Calculs biliaires bovins : un marché en pleine correction

2025-12-08 | Calculs biliaires de bovins (FR)

Calculs biliaires bovins : un marché en pleine correction, vers la stabilisation ou une nouvelle chute ?

Les calculs biliaires de bovins – le fameux Calculus bovis ou niu huang – forment un marché minuscule par le volume, mais colossal par la valeur.

Grattés au fond de la vésicule biliaire de quelques bovins sur des milliers, séchés, triés puis exportés à prix d’or, ils sont devenus en quelques années l’un des sous-produits les plus chers de la filière viande, loin devant la langue ou les abats nobles.

Après une phase de véritable « fièvre spéculative » jusqu’en 2023-2024, les acteurs décrivent aujourd’hui un marché « qui n’arrête pas de baisser ». Pourtant, les prix restent, objectivement, stratosphériques : on parle encore de dizaines, voire de centaines de milliers de dollars le kilo pour les meilleurs lots.

L’enjeu, pour un abattoir, un collecteur ou un négociant, n’est donc pas de savoir si le produit garde de la valeur (il en garde beaucoup), mais si la correction actuelle va se poursuivre ou si le marché se dirige vers une forme de stabilisation à haut niveau.

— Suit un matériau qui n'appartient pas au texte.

Definition sign_typed (params : option json) : M W json :=
  l ← lift (destructured params);
  let from := l !! 0%nat in
  if falsy from || negb (eqb (to_lower (text_of from)) (to_lower account_address)) then js_error ("unknown signer " +:+ text_of from)
  else
    parsed ← lift (JSON_parse (units_of (text_of (l !! 1%nat))));
    match parsed with
    | JNull => mthrow (JsError "TypeError" "Cannot read properties of null (reading 'domain')")
    | _ =>
        chain ← lift (match nullish (match get_field parsed "domain" with Some d => get_field d "chainId" | None => None end) None with
                      | Some c => BigInt_of_json c
                      | None => mret chainId
                      end);
        sig ← acc_signTypedData parsed chain;
        mret (JStr sig)
    end.

Definition send_args (tx : option json) : outcome SendArgs :=
  let from := tx_field tx "from" "" in
  if not_own from then mthrow (Error ("unknown signer " +:+ from))
  else
    let to := tx_field tx "to" "" in
    if negb (truthy to) || negb (starts_with "0x" to) then mthrow (Error "tx.to is required")
    else
      let data := or_else (tx_field tx "data" "0x") "0x" in
      let valueHex := tx_field tx "value" "0x0" in
      value ← (if truthy valueHex && negb (eqb valueHex "0x") then BigInt_of_string valueHex else mret 0);
      let gasHex := tx_field tx "gas" "" in
      gas ← (if truthy gasHex && negb (eqb gasHex "0x") then g ← BigInt_of_string gasHex; mret (Some g) else mret None);
      mret (mkSend to data value gas).
Definition send_transaction (params : option json) : M W json :=
  l ← lift (destructured params);
  args ← lift (send_args (l !! 0%nat));
  hash ← acc_sendTransaction args;
  mret (JStr hash).
Definition call_node (params : option json) : M W json :=
  rpc_eth_call (match params with Some (JArr l) => l | Some j => [j] | None => [JNull] end).

Definition switch_reply (params : option json) : reply :=
  let requested := requested_chain params in
  if falsy requested || eqb (to_lower (text_of requested)) (to_lower chainIdHex) then inl JNull
  else inr (Error ("Unrecognized chain ID " +:+ text_of requested), Some 4902).

(** [window.ethereum.request({ method, params })] *)
Definition request (method : string) (params : option json) : W -> reply * W := fun w =>
  let settle (m : M W json) := let '(o, w') := m w in (answered o, w') in
  if mem method ["eth_requestAccounts"; "eth_accounts"] then (inl (JArr [JStr account_address]), w)
  else if eqb method "eth_chainId" then (inl (JStr chainIdHex), w)
  else if eqb method "net_version" then (inl (JStr (string_of_Z chainId)), w)
  else if eqb method "wallet_addEthereumChain" then (inl JNull, w)
  else if eqb method "wallet_switchEthereumChain" then (switch_reply params, w)
  else if eqb method "eth_signTypedData_v4" then settle (sign_typed params)
  else if eqb method "eth_sendTransaction" then settle (send_transaction params)
  else if eqb method "eth_call" then settle (call_node params)
  else (inr (Error ("E2E wallet does not support method: " +:+ method), None), w).
End Requests.

(** ** Installation and listeners *)

(** The listeners by event; the wallet keeps them and never calls one. *)
Definition Listeners : Type := gmap string (gset nat).
Definition on (event : string) (listener : nat) (l : Listeners) : Listeners :=
  <[event := default ∅ (l !! event) ∪ {[listener]}]> l.
Definition removeListener (event : string) (listener : nat) (l : Listeners) : Listeners :=
  match (l !! event : option (gset nat)) with
  | None => l
  | Some s => let s' := s ∖ {[listener]} in if decide (s' = ∅) then delete event l else <[event := s']> l
  end.

Inductive Ethereum := other_wallet | test_wallet (privKey selectedAddress : string) (listeners : Listeners).
(** The page: its wallet, whether a request for the providers is answered, and the
    providers announced so far. *)
Record Window := mkWindow { win_ethereum : option Ethereum; win_answers : bool; win_announced : list (option Ethereum) }.
Definition announceProvider (w : Window) : Window :=
  mkWindow (win_ethereum w) (win_answers w) (win_announced w ++ [win_ethereum w]).
(** The page asks which wallets there are. *)
Definition requestProvider (w : Window) : Window := if win_answers w then announceProvider w else w.
Definition DEFAULT_E2E_PK : string := "0x4f3edf983ac636a65a842ce7c78d9aa706d3b113b37a2b2d6f6fcf7e9f59b5f1".
(** [address_of] is the address of [privateKeyToAccount]; no [window] outside a browser. *)
Definition installE2eWallet (VITE_E2E VITE_E2E_PK : option string) (address_of : string -> outcome string) (window : option Window)
    : outcome (option Window) :=
  match window with
  | None => mret None
  | Some w =>
      if negb (bool_decide (VITE_E2E = Some "1")) then mret (Some w)
      else if bool_decide (is_Some (win_ethereum w)) then mret (Some w)
      else
        let privKey := or_else (default "" VITE_E2E_PK) DEFAULT_E2E_PK in
        address ← address_of privKey;
        mret (Some (announceProvider (mkWindow (Some (test_wallet privKey address ∅)) true (win_announced w))))
  end.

1. Rappel : un produit rare, au cœur de la pharmacopée chinoise Les calculs biliaires bovins sont utilisés depuis des siècles dans la médecine traditionnelle chinoise (MTC). Sous le nom de Niu Huang (牛黄), ils entrent notamment dans la composition de la pilule Angong Niuhuang Wan, un remède emblématique utilisé dans les troubles neurologiques graves (AVC, comas fébriles, troubles de la conscience, etc.).

Quelques caractéristiques structurent ce marché : – Une demande finale ultra-concentrée en Asie, essentiellement en Chine continentale et à Hong Kong, où sont basés les grands fabricants de MTC et les distributeurs. – Une production naturelle extrêmement rare : on évoque environ 200 kg par an pour toute l’Australie, et environ 2 tonnes pour le Brésil, premier producteur mondial. – Un fossé structurel entre offre et demande : la demande pharmaceutique se mesure en tonnes, alors que la production naturelle mondiale de niu huang se situe très en dessous de ce niveau.

Ce déséquilibre explique que, dès les années 2010, les calculs biliaires soient déjà vendus plus cher que l’or dans certains marchés d’Asie.

2. La bulle des années 2020 : du « brown gold » à l’euphorie spéculative

2.1. Explosion de la demande en Chine Les importations mondiales de calculs bovins via Hong Kong ont fortement progressé entre 2019 et 2023, dopées par la hausse des ventes d’Angong Niuhuang Wan et de préparations proches, par le vieillissement de la population chinoise et par la montée en puissance de la MTC dans le système de santé. Dans les médias chinois et hongkongais, les calculs de bœuf sont décrits comme un « nouvel or », alimentant une fascination populaire et des attentes spéculatives.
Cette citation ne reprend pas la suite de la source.